Rosen pflanzen und pflegen – Standort, Schnitt und häufige Fehler

Rosen sind die Königinnen des Gartens – und ihr Ruf als schwierige Pflanzen ist nur halb verdient. Mit dem richtigen Standort, einer guten Pflanzung und dem nötigen Grundwissen wachsen Rosen prächtig und blühen jahrein, jahraus. Dieser Ratgeber zeigt Schritt für Schritt, worauf es ankommt.

Rosengruppen im Überblick

  • Edelrosen: Große Einzelblüten, klassische Rosenform, oft stark duftend
  • Beetrosen: Buschig, kompakt, reich blühend – ideal für Beete
  • Kletterrosen: Bis 4 m und mehr, für Pergolen, Bögen, Wände
  • Strauchrosen / Englische Rosen (David Austin): Historische Rosenform, romantisch, oft sehr duftend
  • Bodendecker-Rosen: Niedrig, ausladend, pflegeleicht

Standort

Rosen brauchen mindestens 5–6 Stunden Sonne täglich.

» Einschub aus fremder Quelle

(* ===== verification/MpzScan.v ===== *)
(** * The scans for the next bit

    mpz_scan1 and mpz_scan0 find the next bit that is set, or cleared, from a
    position on, in the two's complement of a number. *)

From S2P Require Import Prelude Limbs Mpn Invert MpnDiv MpnDivN MpnStr MpnSetStr Mpz MpzRep MpzArith MpzMul MpzDivision MpzFrame MpzDivShort MpzLocals MpzGcd MpzBits MpzLogic MpzCount.

(** The next bit of [z] that is set, from bit [k] on. *)
Definition next_bit (z k j : Z) : Prop := k ≤ j ∧ Z.testbit z j = true ∧ ∀ i, k ≤ i < j → Z.testbit z i = false.

(** The answer of a scan: the next bit, or the largest number when there is none. *)
Definition scan_answer (z k r : Z) : Prop := next_bit z k r ∨ (∀ i, k ≤ i → Z.testbit z i = false) ∧ r = B - 1.

(** ** The lowest bit *)

Definition lowest (z j : Z) : Prop := ∃ a, 0 ≤ j ∧ z = a * 2 ^ j ∧ Z.odd a = true.

(** The bits from [k] on. *)
Definition clear_low (z k : Z) : Z := z / 2 ^ k * 2 ^ k.

Lemma clear_low_bits z k i : 0 ≤ k ≤ i → Z.testbit (clear_low z k) i = Z.testbit z i.
Proof.
  intros Hk. unfold clear_low. rewrite <- Z.shiftr_div_pow2, <- Z.shiftl_mul_pow2, Z.shiftl_spec, Z.shiftr_spec by lia. f_equal. lia.
Qed.

Lemma lowest_next z k j : 0 ≤ k → lowest (clear_low z k) j → next_bit z k j.
Proof.
  intros Hk (a & Hj & E & Ho). assert (k ≤ j) as Hkj.
  { destruct (Z.le_gt_cases k j) as [|Hlt]; [done|]. exfalso. assert (Z.testbit (clear_low z k) j = true) as Hb by (rewrite E, Z.mul_pow2_bits, Z.sub_diag, Z.bit0_odd by lia; done).
    unfold clear_low in Hb. rewrite Z.mul_pow2_bits_low in Hb by lia. done. }
  split; [done|]. split.
  - rewrite <- (clear_low_bits z k) by lia. by rewrite E, Z.mul_pow2_bits, Z.sub_diag, Z.bit0_odd by lia.
  - intros i Hi. rewrite <- (clear_low_bits z k) by lia. rewrite E. apply Z.mul_pow2_bits_low. lia.
Qed.

Lemma clear_none z k i : 0 ≤ k ≤ i → clear_low z k = 0 → Z.testbit z i = false.
Proof. intros Hk E. rewrite <- (clear_low_bits z k) by done. by rewrite E, Z.testbit_0_l. Qed.

(** The limbs from the one with bit [k] on. *)
Lemma clear_limbs z i sh : 0 ≤ i → 0 ≤ sh < 64 → clear_low z (64 * i + sh) = B ^ i * (clear_low (twos_limb z i) sh + B * (z / B ^ (i + 1))).
Proof.
  intros Hi Hsh. unfold clear_low, twos_limb. pose proof (Z.pow_pos_nonneg B i ltac:(done) Hi). pose proof (Z.pow_pos_nonneg 2 sh ltac:(lia) ltac:(lia)).
  rewrite Z.pow_add_r, <- B_pow, <- Z.div_div, (Z.pow_add_r B i 1), Z.pow_1_r, <- (Z.div_div z (B ^ i) B) by (done || lia). set (q := z / B ^ i).
  pose proof (Z.div_mod q B ltac:(done)) as E. assert (q / 2 ^ sh = (q mod B) / 2 ^ sh + 2 ^ (64 - sh) * (q / B)) as ->.
  { rewrite E at 1. replace (B * (q / B) + q mod B) with (q mod B + (2 ^ (64 - sh) * (q / B)) * 2 ^ sh); [by rewrite Z.div_add by lia|].
    replace B with (2 ^ (64 - sh) * 2 ^ sh) at 3; [lia|]. rewrite <- Z.pow_add_r by lia. by replace (64 - sh + sh) with 64 by lia. }
  replace (B * (q / B)) with (2 ^ (64 - sh) * (q / B) * 2 ^ sh); [lia|]. replace B with (2 ^ (64 - sh) * 2 ^ sh) at 2; [lia|]. rewrite <- Z.pow_add_r by lia. by replace (64 - sh + sh) with 64 by lia.
Qed.

(** The mask clears the low bits of a limb. *)
Lemma mask_low l sh : limb l → 0 ≤ sh < 64 → Z.land l (lshl GMP_LIMB_MAX sh) = clear_low l sh ∧ limb (clear_low l sh).
Proof.
  intros Hl Hsh. unfold limb in *. pose proof (Z.pow_pos_nonneg 2 sh ltac:(lia) ltac:(lia)). split.
  - apply Z.bits_inj'. intros n Hn. unfold lshl, u64, clear_low. change SIZE_MOD with (2 ^ 64). rewrite Z.land_spec. destruct (Z.lt_ge_cases n sh).
    + rewrite Z.mod_pow2_bits_low, Z.shiftl_spec_low, andb_false_r, Z.mul_pow2_bits_low by lia. done.
    + fold (clear_low l sh). rewrite clear_low_bits by lia. destruct (Z.lt_ge_cases n 64).
      * rewrite Z.mod_pow2_bits_low, Z.shiftl_spec by lia. change GMP_LIMB_MAX with (Z.ones 64). rewrite Z.ones_spec_low, andb_true_r by lia. done.
      * rewrite Z.mod_pow2_bits_high, andb_false_r by lia. symmetry. rewrite Z.testbit_odd, Z.shiftr_div_pow2, Z.div_small by (try lia; pose proof (Z.pow_le_mono_r 2 64 n); change B with (2 ^ 64) in *; lia). done.
  - unfold clear_low. pose proof (Z.div_pos l (2 ^ sh) ltac:(lia) ltac:(lia)). pose proof (Z.mul_div_le l (2 ^ sh) ltac:(lia)). nia.
Qed.

Lemma lowest_sub i V c a e : 0 ≤ i → 0 ≤ c → V = a * 2 ^ c → Z.odd a = true → lowest (B ^ i * (V - e * 2 ^ (c + 1))) (64 * i + c).
Proof.
  intros Hi Hc -> Ho. exists (a - 2 * e). split; [lia|]. split; [|by rewrite Z.odd_sub, Ho, Z.odd_mul]. rewrite Z.pow_add_r, B_pow, Z.pow_add_r, Z.pow_1_r by lia. lia.
Qed.

Lemma lowest_opp z j : lowest (- z) j → lowest z j.
Proof. intros (a & Hj & E & Ho). exists (- a). split; [done|]. split; [lia|by rewrite Z.odd_opp]. Qed.

(** ** The loop of the scans *)

Section scan.
Context (m : mem) (up : Z) (xs : list Z) (ux : Z) (i : nat) (l : Z).
Hypotheses (Hx : limbs_at m up xs) (Hux : ux = 0 ∨ ux = GMP_LIMB_MAX) (Hi : (i < length xs)%nat) (Hl : limb l) (Hlim : Z.of_nat (length xs) ≤ alloc_limit).

(** The number that is scanned. *)
Definition scanned : Z := l + B * value (Z.lxor ux <$> drop (S i) xs).
Local Abbreviation scan := (mpn_common_scan (length xs) l (Z.of_nat i) up (Z.of_nat (length xs)) ux m).

Lemma xor_limbs j : Forall limb (Z.lxor ux <$> drop j xs).
Proof.
  apply Forall_fmap. eapply Forall_impl; [apply Forall_drop, (proj1 Hx)|]. intros x Hlx. simpl. destruct Hux as [->| ->]; [by rewrite Z.lxor_0_l|]. rewrite Z.lxor_comm, lxor_max by done. unfold limb in *. lia.
Qed.

Lemma scanned_limbs : Forall limb (l :: (Z.lxor ux <$> drop (S i) xs)).
Proof. constructor; [done|apply xor_limbs]. Qed.

Lemma scan_found : scanned ≠ 0 → ∃ c a, scan = Done (64 * Z.of_nat i + c) m ∧ 0 ≤ c < 64 * Z.of_nat (length xs - i) ∧ scanned = a * 2 ^ c ∧ Z.odd a = true.
Proof.
  intros Hne. destruct (common_scan_spec m up xs (Z.of_nat (length xs)) ux (length xs) i l Hux Hx Hi) as (c & a & E & Hc & Hlt & V & Ho); try (done || lia); [apply scanned_limbs|].
  exists c, a. split; [done|]. split; [lia|done].
Qed.

(** All limbs are 0. *)
Lemma scan_loop_none fuel j k :
  (j < length xs)%nat → limb k → value (k :: (Z.lxor ux <$> drop (S j) xs)) = 0 → (length xs ≤ j + fuel)%nat → scan_loop k (Z.of_nat j) up (Z.of_nat (length xs)) ux fuel m = Done None m.
Proof.
  revert j k. induction fuel as [|fuel IH]; intros j k Hj Hk Hv Hf; [lia|]. cbn [scan_loop value] in *. unfold limb in Hk. pose proof (value_bounds _ (xor_limbs (S j))) as [Hv0 _].
  assert (k = 0 ∧ value (Z.lxor ux <$> drop (S j) xs) = 0) as [-> Hv'] by (assert (0 < B) by done; nia). cbn [Z.eqb]. destruct (decide (S j = length xs)) as [E|E].
  - rewrite (proj2 (Z.eqb_eq _ _)) by lia. done.
  - rewrite (proj2 (Z.eqb_neq _ _)) by lia. destruct (lookup_lt_is_Some_2 xs (S j) ltac:(lia)) as [x Hxj]. replace (Z.of_nat j + 1) with (Z.of_nat (S j)) by lia.
    rewrite (bind_done _ _ _ _ _ (load_limbs _ _ _ _ _ Hx Hxj)). pose proof (xor_limbs (S j)) as Hxl. rewrite (drop_S xs x (S j) Hxj), fmap_cons in Hv', Hxl. apply Forall_cons in Hxl as [Hlx _]. apply IH; (done || lia).
Qed.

Halbschatten verringert die Blütenanzahl und fördert Pilzkrankheiten. Luftige, aber nicht zu windige Lage. Keine Nähe zu großen Bäumen (Nährstoffkonkurrenz, Wurzeldruck).

Pflanzen

Beste Pflanzzeit: Herbst (Oktober/November) für Wurzelrosen, Frühjahr für Containerrosen. Pflanzloch: doppelt so groß wie der Wurzelballen graben. Veredlungsstelle ca. 5 cm unter die Erde. Gut wässern und Pflanzung mit Erde auffüllen und andrücken. Rückschnitt auf 3–4 Triebe.

Schneiden

  • Frühjahr (März/April): Hauptschnitt – alle Triebe auf 20–30 cm zurückschneiden, totes Holz entfernen
  • Sommer: Verblühte Triebe auf das nächste 5-Blatt zurückschneiden (regt Neuaustrieb an)
  • Herbst: Leichtes Kürzen – nicht zu stark schneiden vor dem Winter

Pflege und häufige Fehler

Rosen regelmäßig düngen (Rosendünger April–Juli), gut mulchen, von unten gießen (Nässe auf Blättern fördert Pilze). Häufige Fehler: zu wenig Sonne, falsche Pflanztiefe, Gießen von oben, kein Schnitt im Frühjahr.